In today’s interconnected world, it’s more likely that politics and social unrest the world over could have significant impact on today’s digital business. That’s according to Flahspoint’s Business Risk Intelligence Decision Report, which took a midyear look at the methods, motives and moves of nation-state actors.
“The relatively quiet first six months of 2018 could turn on a dime as midterm elections loom, tense relations in the Middle East persist, the U.S. leaves the Joint Comprehensive Plan of Action (JCPOA), sanctions against Iran tighten, and numerous other dramatic geopolitical developments continue to arise,” the report stated.
The report analyzed trends and indicators in threat actor reactions to, and prioritization of, activities with regards to global events and dynamics. From that analysis, Flashpoint developed a six-tiered capability and potential impact scale, with the sixth tier potentially having what the company defined as a catastrophic impact.

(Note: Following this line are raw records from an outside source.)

Lemma run_ticker_advancing k : forall x,
  - W = x - Z.of_nat k -> x <= INT_MAX ->
  run_ticker width data (S k) (mkTicker x i)
  = (scroll_trace col msg x (S k), mkTicker width (S i)).
Proof.
  assert (HW : 0 <= W <= INT_MAX) by (subst W; lia).
  unfold INT_MAX in *.
  induction k as [|k IH]; intros x Hx Hmax.
  - rewrite run_ticker_S.
    rewrite draw_ticker_current by (unfold INT_MAX; lia).
    destruct (Z.ltb_spec (x - 1) (- W)); [reflexivity | lia].
  - rewrite run_ticker_S.
    rewrite draw_ticker_current by (unfold INT_MAX; lia).
    destruct (Z.ltb_spec (x - 1) (- W)); [lia|].
    cbn [fst snd]. rewrite IH by lia. reflexivity.
Qed.

End Scroll.

Lemma scroll_trace_nth col msg n : forall from k,
  (k < n)%nat ->
  nth_error (scroll_trace col msg from n) k
  = Some (mkDrawText (from - Z.of_nat k) 31 col msg).
Proof.
  induction n as [|n IH]; intros from k Hk; [lia|].
  destruct k as [|k]; cbn [scroll_trace nth_error].
  - now rewrite Z.sub_0_r.
  - rewrite IH by lia. do 2 f_equal. lia.
Qed.

Lemma scroll_trace_length col msg n : forall from,
  List.length (scroll_trace col msg from n) = n.
Proof.
  induction n as [|n IH]; intro from; simpl; [reflexivity | now rewrite IH].
Qed.
Definition status_success (o : ProcOutput) : bool :=
  match po_status o with Some 0 => true | _ => false end.

(** What one connection's task sees of the outside: the canonical root
    folder, the filesystem, how a child process behaves ([None]: it could
    not be spawned), and the peer address ([None]: [peer_addr] fails). *)
Record World : Type := mkWorld {
  root : string;
  fs : FS;
  run : Invocation -> option ProcOutput;
  peer : option string
}.

(** The task's state: the bytes the client still sends after the first
    read (then end of stream), everything written to the socket, the lines
    printed by [log_connection], and the processes spawned. *)
Record St : Type := mkSt {
  st_rest : string;
  st_out : string;
  st_log : list string;
  st_spawned : list Invocation
}.

Inductive res (A : Type) : Type :=
| ROk (a : A)
| RErr          (** an [io::Error] returned with [?] *)
| RPanic.       (** the task panics *)
Arguments ROk {A} a.
Arguments RErr {A}.
Arguments RPanic {A}.

Definition M (A : Type) : Type := St -> res A * St.

Definition ret {A} (a : A) : M A := fun st => (ROk a, st).

Definition bind {A B} (m : M A) (k : A -> M B) : M B :=
  fun st => match m st with
            | (ROk a, st') => k a st'
            | (RErr, st') => (RErr, st')
            | (RPanic, st') => (RPanic, st')
            end.

Notation "x <- m ;; k" := (bind m (fun x => k)) (at level 61, m at next level, right associativity).
Notation "m ;;; k" := (bind m (fun _ => k)) (at level 61, right associativity).

Definition panic {A} : M A := fun st => (RPanic, st).

(** [match fut.await { Ok(x) => .., Err(_) => .. }] *)
Definition catch {A} (m : M A) : M (option A) :=
  fun st => match m st with
            | (ROk a, st') => (ROk (Some a), st')
            | (RErr, st') => (ROk None, st')
            | (RPanic, st') => (RPanic, st')
            end.

Definition set_rest (r : string) (st : St) : St :=
  mkSt r (st_out st) (st_log st) (st_spawned st).

(** [stream.write_all(bytes)] *)
Definition write_all (s : string) : M unit :=
  fun st => (ROk tt, mkSt (st_rest st) (st_out st ++ s) (st_log st) (st_spawned st)).

(** [stream.read_exact(&mut vec![0; n])]: fails at end of stream. *)
Definition read_exact (n : N) : M string :=
  fun st =>
    let r := st_rest st in
    if N.leb n (N.of_nat (String.length r))
    then (ROk (substring 0 (N.to_nat n) r),
          set_rest (substring (N.to_nat n) (String.length r) r) st)
    else (RErr, set_rest EmptyString st).

(** [println!] *)
Definition println (line : string) : M unit :=
  fun st => (ROk tt, mkSt (st_rest st) (st_out st) (st_log st ++ [line]) (st_spawned st)).

(** [command.output().await?] *)
Definition output (w : World) (inv : Invocation) : M ProcOutput :=
  fun st =>
    let st' := mkSt (st_rest st) (st_out st) (st_log st) (st_spawned st ++ [inv]) in
    match run w inv with
    | Some o => (ROk o, st')
    | None => (RErr, st')
    end.

(** ** The server *)

(** [HashMap<String, String>] as an association list with unique keys. *)
Definition hmap := list (string * string).

Definition hmap_insert (k v : string) (m : hmap) : hmap :=
  (k, v) :: filter (fun e => negb (String.eqb (fst e) k)) m.

Fixpoint hmap_get (k : string) (m : hmap) : option string :=
  match m with
  | [] => None
  | (k', v) :: m' => if String.eqb k k' then Some v else hmap_get k m'
  end.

Results of the analysis rank China and Russia at a Tier 6 – the greatest threat – across most verticals, with the exception of retail. Though state-sponsored cyber activity coming from Russia has been quiet thus far this year, “the apparent lack of cohesion between Europe and the US in dealing with Russian offensive cyber tactics may server to embolden Russia to continue expanding its cyber operations,” according to the report.
Activity from state-sponsored actors in China remained potent threats to private companies and government institutions. China has continued its internal crackdown on anonymity while increasing scrutiny of online activities and foreign corporate interests. In addition, The National Cybersecurity Law has driven cyber-criminals to either cooperate with authorities or move farther to the fringes in tools and techniques.

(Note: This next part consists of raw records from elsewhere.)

(** * ts-ast-static-resolver: the resolver of [src/index.ts], embedded in Rocq

    The resolver is a family of mutually recursive functions over three kinds
    of data owned by the TypeScript compiler: syntax nodes, symbols and types.
    The embedding keeps the functions and their names, models the compiler's
    data as inductive types and records with the fields the resolver reads,
    and takes the JavaScript built-ins the resolver calls ([parseFloat],
    [BigInt], [new RegExp], [Number.prototype.toString]) as an interface.
    The assignment [acc[key] = value] by which an object literal is built is
    modelled with what a plain object inherits: the [__proto__] accessor, and
    the conversion of the key to text, which can throw.

    Recursion in the source is bounded only by the call stack, and a call
    chain can go from a symbol to its type and back to the same symbol.  Every
    function therefore takes the number of stack frames still available; a
    call with none left ends in [StackOverflow], which is the [RangeError] a
    JavaScript engine raises when the stack is exhausted. *)

From Stdlib Require Import Ascii.
From stdpp Require Import gmap strings list pretty.

Set Warnings "-register-all".
Local Open Scope Z_scope.

(** ** The JavaScript host *)

(** The built-ins of the JavaScript engine that the resolver calls.  A
    [number] is an IEEE double; the resolver only parses, negates and prints
    it.  [BigInt s] is [None] where the engine raises a [SyntaxError].
    [regExpSyntaxOk p] tells whether [new RegExp(p)] accepts the pattern, and
    [regExpToString p] is the text of the compiled object. *)
Class Host := {
  number : Type;
  parseFloat : string -> number;
  negate : number -> number;
  numberToString : number -> string;
  BigInt : string -> option Z;
  regExpSyntaxOk : string -> bool;
  regExpToString : string -> string;
}.

(** [String.prototype.slice], on strings of one-byte characters. *)
Definition slice (s : string) (start end_ : Z) : string :=
  let len := Z.of_nat (String.length s) in
  let from := if start <? 0 then Z.max (len + start) 0 else Z.min start len in
  let to := if end_ <? 0 then Z.max (len + end_) 0 else Z.min end_ len in
  String.substring (Z.to_nat from) (Z.to_nat (Z.max (to - from) 0)) s.

(** [Array.prototype.join('')] on strings. *)
Definition join (l : list string) : string := String.concat "" l.

(** ** The compiler's data: [ts.Node], [ts.Symbol], [ts.Type] *)

Module ts.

Also rated as potentially having a catastrophic impact is the intelligence-sharing arrangement between several Anglophone countries known as the Five Eyes. The report defines the Five Eyes as the group that “collectively represents the pinnacle of cyber capabilities related to cyber espionage and destructive or disruptive attacks."
"Yet they are not traditionally considered threat actors to Western entities," the report states, "because their activities are generally undertaken in support of national security objectives rather than for commercial or economic gain.”